Overall, those in the post-QFNL group smoked 0.81 fewer cigarettes per day in the second half of pregnancy compared to those in the pre-QFNL group who smoked 0.73 fewer per day. This difference was not significant when adjusting for potential cofounders (N = 3502; adjusted OR = 0.31; 95% CI =-0.35-0.96; p- value = 0.35). Those in the post-QFNL group who took up a QFNL support smoked 1.20 fewer cigarettes per day in the second half of pregnancy compared to 0.71 fewer for those not taking up a QFNL support. Again, this difference was not significant after adjusting for potential cofounders (N = 1549; Adjusted OR=-0.16; 95% CI=-0.98-0.65; p-value = 0.68).

Table 4 Factors associated with ceasing smoking before the second half of pregnancy (N = 3502)

Stakeholder and client perceptions of QFNL

Broad themes emerged during interviews with stakeholders and clients around the appropriateness of QFNL, achievements recognised, enablers of success and challenges experienced. Table 5 provides illustrative quotes around those themes.

Table 5 Quotes from stakeholders and clients illustrating the major themes in perceptions of QFNL.

Key stakeholders

Most stakeholders interviewed considered QFNL appropriate for addressing smoking in the target group. They reported that having QFNL led to increased awareness about smoking cessation among pregnant women, Aboriginal community groups, families, health professionals and LHD management. The training provided increased the knowledge and awareness of staff, so they were comfortable to address smoking in a culturally sensitive way. Building the capacity of Aboriginal Health workers to provide cessation care and take a leadership role in QFNL was seen as particularly valuable.

Stakeholders reported that staff knowing what cessation support they could offer and having resources available, in particular the provision of free NRT and policies around its use, were helpful. Carbon monoxide monitors were seen as a good tool for engaging clients. Many stakeholders reported seeing positive changes in clients such as accepting referrals for support, adopting safer practices for the baby, quitting, attempting to quit, reducing the number of cigarettes smoked and returning for subsequent pregnancies having remained smoke-free, or willing to try quitting again.

Stakeholders perceived that having the support of management, appropriate governance structures, working closely with services and having processes to feedback progress contributed to successful implementation. Under all implementation models, clinic staff initiated the discussion about cessation and needed to have the knowledge, confidence, support and time to do this in an environment with many competing priorities. However, staff turnover and short-staffed clinics often made it difficult to maintain training and could lead to gaps in the delivery of QFNL. Stakeholders reported some challenges with data reporting, expressing concerns about the content, accuracy and monitoring of the data.

Some staff implementing QFNL reported challenges with engaging clients to take up QFNL supports. These staff felt that some clients did not consider smoking a problem particularly when other difficulties in their lives were more of a priority.
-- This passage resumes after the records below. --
(** ** State *)

Section whole.
Context {CK : Cryptoki} {CL : CryptoLib} {CH : Channel} {CHO : ChannelOk CH} {LM : RL.Limiters}.
Context (from_der : bytes → option Identity.X509Certificate).
Context (show : CkError → string) (description : Code → string) (svc : PooledService).
Context (cache_config : CacheConfig).

(** What handlers share besides the pool. *)
Record Parts := mkParts {
  authorizer : Authorizer.Authorizer;
  breaker : CB.CircuitBreaker;
  limiter : RL.RateLimiter;
  key_cache : CacheState
}.

Record Whole := mkWhole {
  parts : Parts;
  pool : Pool;
  requests : list Handler;
  (** handlers that read [Open] in [allow] and wait for the window's lock *)
  locking : gset nat;
  (** handlers that were dropped at an [await] *)
  gone : gset nat
}.

Definition time (w : Whole) : Z := clock (pool w).

Definition with_cache (c : CacheState) (x : Parts) : Parts :=
  mkParts (authorizer x) (breaker x) (limiter x) c.
Definition with_breaker (b : CB.CircuitBreaker) (x : Parts) : Parts :=
  mkParts (authorizer x) b (limiter x) (key_cache x).

(** ** Steps *)

(** The calls into the cache that [get_or_load] makes. *)
Definition asked {X} (e : cacheE X) : bool :=
  match e with Invalidate _ | Abandon _ _ | Evict _ | Tick _ => false | _ => true end.

(** An effect of a handler, at a time, on the shared parts.  The metrics registry
    is not kept. *)
Inductive answer (t : Z) : ∀ X, svcE X → Parts → X → Parts → Prop :=
| an_now x : answer t Z InstantNow x t x
| an_allow x : CB.state (breaker x) ≠ CB.Open → answer t bool Allow x true x
| an_success x :
    answer t unit RecordSuccess x tt (with_breaker (CB.record_success t (breaker x)) x)
| an_failure x :
    answer t unit RecordFailure x tt (with_breaker (CB.record_failure t (breaker x)) x)
| an_authorize certs key op x r a :
    Authorizer.authorize from_der certs key op (authorizer x) = (r, a) →
    answer t _ (Authorize certs key op) x r (mkParts a (breaker x) (limiter x) (key_cache x))
| an_rate identity x ok l :
    RL.check t identity (limiter x) = (ok, l) →
    answer t bool (CheckRate identity) x ok (mkParts (authorizer x) (breaker x) l (key_cache x))
| an_cache X (e : cacheE X) x v c :
    asked e = true → cache_answer cache_config X e (key_cache x) v c →
    answer t X (InKeyCache e) x v (with_cache c x)
| an_fill n iv x : length iv = n → answer t bytes (FillBytes n) x iv x
| an_count name labels x : answer t unit (IncrCounter name labels) x tt x
| an_histogram name labels d x : answer t unit (RecordHistogram name labels d) x tt x.

(** Handler [i] performs [e] and is answered [v]. *)
Inductive performs (i : nat) {X} (e : svcE X) (v : X) : list Handler → list Handler → Prop :=
| performs_intro hs q tr k :
    hs !! i = Some (mkHandler q tr (Running (Vis e k))) →
    performs i e v hs (<[i := mkHandler q (tr ++ [Ev e v]) (Running (k v))]> hs).

(** Where a handler is with a load: none, waiting for another's, or running one
    of its own. *)
Inductive LoadState := NoLoad | Joining (key : string) (f : nat) | Loading (key : string) (f : nat).

Definition load_next (l : LoadState) (e : event svcE) : LoadState :=
  match e with
  | Ev e' x =>
      match e' in svcE X return X → LoadState with
      | InKeyCache c =>
          match c in cacheE X return X → LoadState with
          | Enter key => λ x,
              match x with Present _ => NoLoad | Wait f => Joining key f | Lead f => Loading key f end
          | Await key _ => λ x, match x with Resolved _ => NoLoad | TakeOver f => Loading key f end
          | Finish _ _ _ => λ _, NoLoad
          | _ => λ _, l
          end
      | _ => λ _, l
      end x
  end.

Definition load_of (h : Handler) : LoadState := foldl load_next NoLoad (h_trace h).

(** Where a handler's future can be dropped, and what the pool sees of it. *)
Definition suspended (h : Handler) : bool :=
  match h_activity h with
  | Awaiting _ _ _ => true
  | Running (Vis (InKeyCache (Await _ _)) _) => true
  | _ => false
  end.

Definition release (h : Handler) (p : Pool) : Pool :=
  match h_activity h with Awaiting id _ _ => cancel id p | _ => p end.

(** The steps of the pool on its own. *)
Definition internal_action (a : action) : bool :=
  match a with APoll _ | ATake _ | AFinish _ | AExit _ | AShutdown => true | _ => false end.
It was sometimes difficult to schedule extra appointments or maintain phone contact. Stakeholders appreciated being able to provide supports to household members and suggested that the most successful quit attempts occurred when household members were involved.


Clients reported different levels of engagement with QFNL and various degrees of success with quitting smoking. All clients interviewed were satisfied with the support that they received. They thought that smoking should be addressed during the antenatal period when the health of the baby was a big motivator. Having antenatal staff address smoking made them realise that quitting was important and that they had support to quit.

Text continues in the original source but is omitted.